Memories started flooding my mind, how I felt the day I was admitted. Scared, selfish and exhausted.
It was the day after 9/11. The whole world was grieving the unfathomable tragedy that had happened in our country.
There I was in a eating disorder hospital. Again. WTF.
Memories of how I felt, walking the halls and being surrounded by so many women who looked sick. They looked lost, frantic and quite frankly, some looked out of their minds. Some were. That’s what malnutrition can do to you. I felt a pit in my stomach.
I thought to myself,
“I’m never coming back here. I’m never getting admitting to a hospital for this shit again. This has to change, or I’ll end up like her, down the hall. She’s spent her whole life savings on this joint for a two month stay because she’s too scared to be out in the ‘real’ world. Whatever the hell that means. I’m pretty sure THIS is way worse than the ‘real world’.”
I would wake up everyday determined to get the hell outta that place. I didn’t care what it took. I spent 10 years immersed in the world of obsessing over how ‘Not good enough I was. Not skinny enough, pretty enough, smart enough, successful enough, blah blah blah.’
I spent 10 + years hating myself and it was exhausting.
Then, It hit me like a ton of bricks.
Holy Shit, I can throw this away. Just Like That. I’m not tied to that story, that identity or really anything about that part of my life anymore. I’d let go of it a long time ago. Now, this physical envelope was the lingering piece, I didn’t even know I had, that I could ceremoniously let go of.
That ceremony consisted of, joyfully throwing it in the trash can and not looking back.
*Sigh* like, lot’s of sighs.
I felt free. Really free and in love with my life.
Then I thought about the email I wrote you just 2 days before this, about letting go of old stories so you can write and live a new one for your life.
It all starts with a decision.
Here I was emptying an attic filled with beautiful childhood memories, way too much stuff my hubby had accumulated throughout the years and some stuff it was time to let go of completely.
I was cleaning house, literally, of the nonsense that used to create cobwebs in my mind.
The cobwebs that kept me from both seeing and feeling the truth of who I really am and what I’m capable of.
Has this ever happened to you?
Where you realized you just didn’t need to hold on anymore? To that thing, that story, that belief, that old relationship, that internal dialogue.. whatever it may be. Then just like that you decided to let go and remembered your freedom?
It’s freaking amazing right?!
We all need to clean the proverbial attic in our minds from time to time. Actually quite often. It’s wildly liberating to realize, we don’t need to hold onto any stories, beliefs, resentments, feelings, energy, doubts, that hold us back from feeling our best. We can let go of what makes us feel small and quite frankly, limited.

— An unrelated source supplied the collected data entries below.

(** C9: the code on a thumbnail failure whose note cannot be sent.  The
    audio file is there, 10 MB for a limit of 15, the thumbnail request
    times out, and the client leaves before the note of line 130 goes
    out.  The exception leaves the thumbnail handler, the send of line
    139 fails as well, and the handler returns with the job still
    [created], not completed, although the audio file is in place; the
    client got neither the link nor an error. *)
Theorem thumbnail_note_disconnect_leaves_job_created :
  let size := (10 * 1048576)%N in
  let E := Demo.env (Demo.gone_from 4) Demo.run_all [] size in
  let run := websocket_download E "https://youtu.be/abc123" 15 Demo.world0 in
  accepted_request E "https://youtu.be/abc123" 15 ∧
  (megabytes size <= inject_Z 15)%Q ∧
  thumbnail_fails E DOWNLOAD_FOLDER "My_Song_Title_" Demo.info ∧
  run.1 = Ok tt ∧
  fs run.2 !! "download/My_Song_Title_.mp3" = Some (File size) ∧
  job_status run.2 "uuid-1" = Some (PStr "created") ∧
  omap (dict_get "progress") (dl_msg <$> delivered (ws_log run.2))
    = [PInt 0; PInt 5; PInt 10; PInt 90] ∧
  omap (dict_get "download_url") (dl_msg <$> delivered (ws_log run.2)) = [] ∧
  omap (dict_get "error") (dl_msg <$> delivered (ws_log run.2)) = [].
Proof.
  intros size E run. split.
  - repeat split; reflexivity || (unfold MAX_FILE_SIZE_MB; lia).
  - split; [discriminate|]. split; [right; exact I|].
    repeat (split; [vm_compute; reflexivity|]). vm_compute. reflexivity.
Qed.

End ThumbnailNotFatal.

(** *** Progress values of the handler's own messages *)

Section Monotone.




Context (E : Env).







End Monotone.

Section MonotoneDownload.
Import App DownloadYt.
Context (E : Env).








End MonotoneDownload.

Section MonotoneHandler.
Import App DownloadYt.
Context (E : Env).






End MonotoneHandler.

Section MonotoneTheorem.
Import App DownloadYt.
Context (E : Env).








End MonotoneTheorem.

(** The messages of the progress hook, from the extractor to the client *)

Section RelayedTraffic.
Import App DownloadYt.
Context (E : Env).












End RelayedTraffic.

Section ProgressClaim.
Import App.




End ProgressClaim.

(** *** The code on the scenarios of the specification *)

Section Scenarios.
Import App.

Example splitext_examples :
  OsPath.splitext "download/My Song.webm" = ("download/My Song", ".webm") ∧
  OsPath.splitext "download/.hidden" = ("download/.hidden", "") ∧
  OsPath.splitext "a.b/..c.d" = ("a.b/..c", ".d") ∧
  OsPath.join "download" "x.mp3" = "download/x.mp3" ∧
  OsPath.basename "download/x.mp3" = "x.mp3".
Proof. repeat split. Qed.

That’s what limited beliefs are, thoughts that tell us we’re limited in some way and some of those puppies are hard wired. So we’ve got to focus our energy into rewiring the way we think and what we believe about ourselves.
We’ve gotta let go of what weighs us down, to remember our strength.
Yet sometimes, it really can be as simple as deciding to let go. To trash the folder, burn the journal, rip up the papers, bag the old beliefs, kick the old grievances to the curb and move on. Just like that.
Because you decided to and the power of choice, is everything.